One WeChat account can only bind to one bot at a time. Scanning a new bot's QR code will disconnect the previous bot. Multi-session requires different WeChat accounts, not the same account scanning multiple times.

Basic Usage

from weilink import WeiLink

wl = WeiLink()

# First WeChat account scans the QR code
wl.login(name="account_a")

# Second WeChat account scans a new QR code
wl.login(name="account_b")

print(wl.sessions)   # ['default', 'account_a', 'account_b']
print(wl.bot_ids)     # {'account_a': '...@im.bot', 'account_b': '...@im.bot'}

Receiving Messages

recv() automatically polls all active sessions concurrently. Each message includes bot_id so you know which session received it:

messages = wl.recv()
for msg in messages:
    print(f"[{msg.bot_id}] {msg.from_user}: {msg.text}")

Sending Messages

send() automatically routes to the session that has a context_token for the target user.
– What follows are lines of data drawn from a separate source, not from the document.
(* ===== verification/_CoqProject ===== *)
-Q . S2P
Prelude.v
Bytes.v
WireEnum.v
Float.v
Ema.v
Vocab.v
Json.v
Policy.v
Session.v
Streams.v
Clock.v
Blocks.v
Buffer.v
Timeline.v
Delivery.v
Cursor.v
Uplink.v
UplinkInv.v
UplinkReach.v
StreamBodies.v
Envelope.v
UplinkLog.v
UplinkProps.v
Evidence.v
Focus.v
FocusLink.v
Level.v
Classify.v
Transcript.v
Asr.v
Endpoint.v
EndpointProps.v
EndpointSteps.v
EndpointOrder.v
Wake.v
Arbiter.v
Document.v
Values.v
Settings.v
Stored.v
Registry.v
SettingsService.v
SettingsContract.v
Button.v
TurnView.v
Canonical.v
AlertBodies.v
AlertWire.v
AlertDelivery.v
AlertSync.v
Schedule.v
Journal.v
Timers.v
Occurrences.v
Link.v
LinkIngress.v
LinkControl.v
LinkAdmission.v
No manual session selection is needed:

# Automatically uses whichever session received a message from this user
wl.send("user@im.wechat", "Hello!")

If multiple sessions have a token for the same user, the one with the most recent timestamp is used.

Session Management

Renaming Sessions

# Rename the default session
wl.rename_session("default", "main_account")

Logging Out

# Remove a session and its persisted credentials
wl.logout("account_b")

Properties

Property Description
sessions List of all session names
bot_ids Dict of {name: bot_id} for connected sessions
bot_id Default session's bot_id (backward compat)
is_connected True if any session is connected

File Storage

Sessions are stored under the base path (~/.weilink/ by default):

~/.weilink/
├── default/
│   ├── token.json      # default session
│   └── contexts.json
├── account_a/
│   ├── token.json
│   └── contexts.json
└── account_b/
    ├── token.json
    └── contexts.json

To run multiple independent bot applications, use separate base paths:

bot_a = WeiLink(base_path="~/.weilink-app-a")
bot_b = WeiLink(base_path="~/.weilink-app-b")

Cross-Process Safety

Multiple processes sharing the same base path (e.g., an SDK script and a stdio MCP server) are coordinated via file locks. Only one process can poll for messages at a time; the other's recv() returns an empty list. Both can send() concurrently. See Architecture > Cross-Process File Locking for details.

Backward Compatibility

All existing single-session code works unchanged. When name is omitted from login(), the default session is used:

wl = WeiLink()
wl.login()          # same as before — uses default session
wl.recv()           # polls the default session
wl.send(to, text)   # sends via default session

Auto-Migration from Flat Layout

Prior to v0.5.0, the default session stored files flat in base_path/ (e.g., ~/.weilink/token.json). Starting from v0.5.0, all sessions including the default use subdirectories (~/.weilink/default/). On first load, WeiLink automatically migrates existing flat layouts to the new structure. No manual action is required.